Collected data:
========================================

Lemma m_constructor_well_shaped d (vs : list Vertex) :
  well_shaped (constructor (EdgeWeight:=EdgeWeight) d vs).
Proof.
  split_and!; simpl.
  - by rewrite length_replicate.
  - intros row [-> _]%elem_of_replicate. by rewrite length_replicate.
  - intros v Hv. destruct (m_assign_indices_range 0 vs ∅ v Hv) as (k & Hk & Hrange).
    exists k. split; [done | lia].
Qed.

Lemma m_get_vertex_int_unknown v g :
  v ∉ vertices g → get_vertex_int v g = Throw Vertex_not_in_graph g.
Proof. intros Hv. unfold get_vertex_int. by rewrite bool_decide_eq_false_2. Qed.

Lemma m_get_vertex_int_known v g :
  well_shaped g → v ∈ vertices g →
  ∃ i, get_vertex_int v g = Ret i g ∧ vertex_indices g !! v = Some i
       ∧ i < length (vertices g).
Proof.
  intros (_ & _ & Hidx) Hv. destruct (Hidx v Hv) as (i & Hi & Hlt).
  exists i. unfold get_vertex_int. rewrite bool_decide_eq_true_2 by done.
  by rewrite Hi.
Qed.

Lemma m_row_in_range i g :
  well_shaped g → i < length (vertices g) →
  ∃ row, adjacency_matrix g !! i = Some row ∧ length row = length (vertices g).
Proof.
  intros (Hrows & Hcols & _) Hi.
  destruct (lookup_lt_is_Some_2 (adjacency_matrix g) i) as [row Hrow]; [lia|].
  exists row. split; [done|]. eapply Hcols, list_elem_of_lookup_2. done.
Qed.

Lemma m_read_cell_in_range i j g :
  well_shaped g → i < length (vertices g) → j < length (vertices g) →
  ∃ c, read_cell i j g = Ret c g.
Proof.
  intros Hws Hi Hj. destruct (m_row_in_range i g Hws Hi) as (row & Hrow & Hlen).
  destruct (lookup_lt_is_Some_2 row j) as [c Hc]; [lia|].
  exists c. unfold read_cell, cell_at. by rewrite Hrow, Hc.
Qed.

Lemma m_well_shaped_weights g (ew : gmap (nat * nat) EdgeWeight) :
  well_shaped g → well_shaped (set_edge_weights ew g).
Proof. done. Qed.

Lemma m_write_cell_in_range i j c g :
  well_shaped g → i < length (vertices g) → j < length (vertices g) →
  ∃ g', write_cell i j c g = Ret tt g' ∧ well_shaped g'
    ∧ (∀ i' j', cell_at g' i' j'
                = if decide ((i', j') = (i, j)) then Some c else cell_at g i' j')
    ∧ directed g' = directed g ∧ vertices g' = vertices g
    ∧ vertex_indices g' = vertex_indices g ∧ edge_weights g' = edge_weights g.
Proof.
  intros Hws Hi Hj. destruct (m_row_in_range i g Hws Hi) as (row & Hrow & Hlen).
  unfold write_cell. rewrite Hrow, decide_True by lia.
  eexists. split; [reflexivity|]. destruct Hws as (Hrows & Hcols & Hidx).
  split_and!; try done.
  - split_and!; simpl.
    + by rewrite length_insert.
    + intros row' (k & Hk)%list_elem_of_lookup_1.
      apply list_lookup_insert_Some in Hk as [(-> & <- & _)|[_ Hk]].
      * by rewrite length_insert.
      * eapply Hcols, list_elem_of_lookup_2. done.
    + done.
  - intros i' j'. unfold cell_at. simpl. case_decide as Hij.
    + simplify_eq. rewrite list_lookup_insert_eq by lia.
      by rewrite list_lookup_insert_eq by lia.
    + destruct (decide (i' = i)) as [->|Hne].
      * rewrite list_lookup_insert_eq by lia. rewrite Hrow.
        rewrite list_lookup_insert_ne; [done | congruence].
      * by rewrite list_lookup_insert_ne.
Qed.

========================================

§ ACTIVITY: Please return all lines from the records that hold the word "Lemma".

§ RESPONSE BELOW:
Lemma m_constructor_well_shaped d (vs : list Vertex) :
Lemma m_get_vertex_int_unknown v g :
Lemma m_get_vertex_int_known v g :
Lemma m_row_in_range i g :
Lemma m_read_cell_in_range i j g :
Lemma m_well_shaped_weights g (ew : gmap (nat * nat) EdgeWeight) :
Lemma m_write_cell_in_range i j c g :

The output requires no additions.